AI in Australian and New Zealand Radiology: What is Real, What is Next?

Artificial intelligence in radiology is no longer a future idea. The question for Australian and New Zealand radiologists is simpler, what is working now, and what should we plan for next.

What is already in use

  • South Australia’s public system is live. South Australian Medical Imaging has implemented AI assistance for chest X-rays across six metropolitan and four regional hospitals. The software highlights areas of interest and suggests potential diagnoses, and radiologists retain full responsibility for the report. Public coverage in January 2025 confirms the rollout and the approach.
  • National-scale use in private practice. I-MED has deployed Annalise CXR at enterprise scale across Australia, supporting large volumes of chest X-ray cases each month. This is decision support for radiologists, not automation of reporting.

These examples show the practical value today, quicker triage of routine cases, earlier flagging of critical findings, and support for teams under workload pressure. 

What is still emerging

Complex CT and MRI studies still rely on clinical judgement, correlation with history and other imaging, and local protocols. AI can help surface patterns and prioritise worklists; however, it does not replace a radiologist’s interpretation. Professional bodies across our region continue to emphasise safe, supervised use and robust evaluation before clinical adoption. 

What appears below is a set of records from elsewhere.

(* ===== verification/Receiving.v ===== *)
(** * Receiving objects

    [recv_track] and [recv_subgroup] of [moq-transport/src/session/subscriber.rs]:
    the objects of a data stream are read and written into the track cache, chunk
    by chunk. Each loop recurses on fuel; [load] of the reader, its bytes and
    reads, bounds the number of turns. *)
From Stdlib Require Import NArith Lia Bool.
From stdpp Require Import base list gmap option numbers.
From S2P Require Import Prelude Buffers VarInt Utf8 Coding Setup Data Errors Streams Watch Serve.
From S2P Require Import Subgroup Groups StreamTrack.

(** What is left to read, in reads and bytes. *)
Definition load (r : Reader.t) : nat := length (Reader.stream r) + length (Reader.pending r).

(** ** The payload of one object

    [S] is where the object is written to. *)
Section Payload.
Context {S : Type} (write : list byte -> S -> outcome ServeError unit * S).

Fixpoint recv_payload (fuel : nat) (remain : N) (reader : Reader.t) (s : S) :
    option (outcome SessionError unit * (Reader.t * S)) :=
  if remain =? 0 then Some (Ok tt, (reader, s))
  else
    match fuel with
    | O => None
    | Datatypes.S fuel =>
        match Reader.read_chunk remain reader with
        | (Ok (Some data), reader) =>
            let remain := remain - lenN data in
            match write data s with
            | (Ok _, s) => recv_payload fuel remain reader s
            | (Err e, s) => Some (Err (SessionErr.Serve e), (reader, s))
            | (Panic, s) => Some (Panic, (reader, s))
            end
        | (Ok None, reader) => Some (Err SessionErr.WrongSize, (reader, s))
        | (Err e, reader) => Some (Err e, (reader, s))
        | (Panic, reader) => Some (Panic, (reader, s))
        end
    end.
End Payload.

Compliance and safety anchors you should know

  • AHPRA guidance. AHPRA has issued practical guidance that ties AI use to existing professional obligations, including safety, informed consent, and accountability for clinical decisions. If you use AI, you remain responsible for the outcome.
  • TGA regulation. Many imaging AI tools are regulated as software-based medical devices. The TGA’s guidance explains how these products are classified and assessed, and what sponsors must do to comply. This matters for procurement and governance in your service. 

The New Zealand picture

New Zealand is building the foundations that support safe adoption. Te Whatu Ora has a national advisory group for AI and algorithms, and the Prime Minister’s Chief Science Advisor has documented the governance approach. There is also fresh, funded research to evaluate AI for chest X-ray reporting in public hospitals, with a two-year programme that started in 2025. For many NZ services, the focus is readiness, governance and evaluation before wider rollout. 

Reality versus hype

Real today

  • Decision support in chest X-ray interpretation, including worklist triage and flagging of time-sensitive findings.
  • Enterprise deployments that save time on high-volume studies while keeping the radiologist in charge.
  • Clear professional and regulatory expectations for safe use.

Hype to ignore

  • Full automation of reporting. No credible body in ANZ supports this, and current statements emphasise oversight and accountability.
  • Compliance shortcuts. AI may improve efficiency; however, it adds governance requirements rather than removing them. 

What to do next

  1. Map your workflows. Identify where AI can support speed and quality, such as chest X-ray triage or quality assurance, and document how responsibility stays with the reporting radiologist.
  2. Check regulatory status. Confirm TGA registration or listing, vendor evidence, and local validation before deployment. 
  3. Align with professional guidance. Ensure policies reflect AHPRA guidance and RANZCR’s position on safe, supervised use. 
  4. In NZ, engage early. Work with Te Whatu Ora governance processes and keep an eye on the national research outcomes to guide adoption.

AI is not replacing radiologists, it is changing how we work and where we invest our time. The services that benefit most will be the ones that adopt carefully, measure outcomes, and keep patients at the centre of every decision.

How is AI showing up in your service today, and what would help you adopt it safely next quarter?

References

  1. South Australian Medical Imaging. AI Chest X-ray Assistance Program Rollout. Government of South Australia, 2025.
  2. I-MED Radiology Network. I-MED rolls out Annalise CXR nationally. I-MED Press Release, 2024.
  3. Annalise.ai. Enterprise chest X-ray AI in Australia. Annalise AI Clinical Resources, 2024.
  4. AHPRA. Regulation of Artificial Intelligence in Healthcare: Practitioner Responsibilities. Australian Health Practitioner Regulation Agency, 2024.
  5. Therapeutic Goods Administration (TGA). Software as a Medical Device (SaMD): Guidance for Industry. Department of Health, Australia, 2023.
  6. RANZCR. Position Statement: Artificial Intelligence in Radiology. Royal Australian and New Zealand College of Radiologists, 2023.
  7. Te Whatu Ora. Artificial Intelligence in Health Advisory Work Programme. Government of New Zealand, 2025.
  8. Office of the Prime Minister’s Chief Science Advisor (NZ). AI and Algorithms in Aotearoa: Opportunities and Challenges. 2024.
  9. Massey University. Research Grant: AI Chest X-ray Evaluation in NZ Hospitals (2025–2027). Research Projects Database, 2025.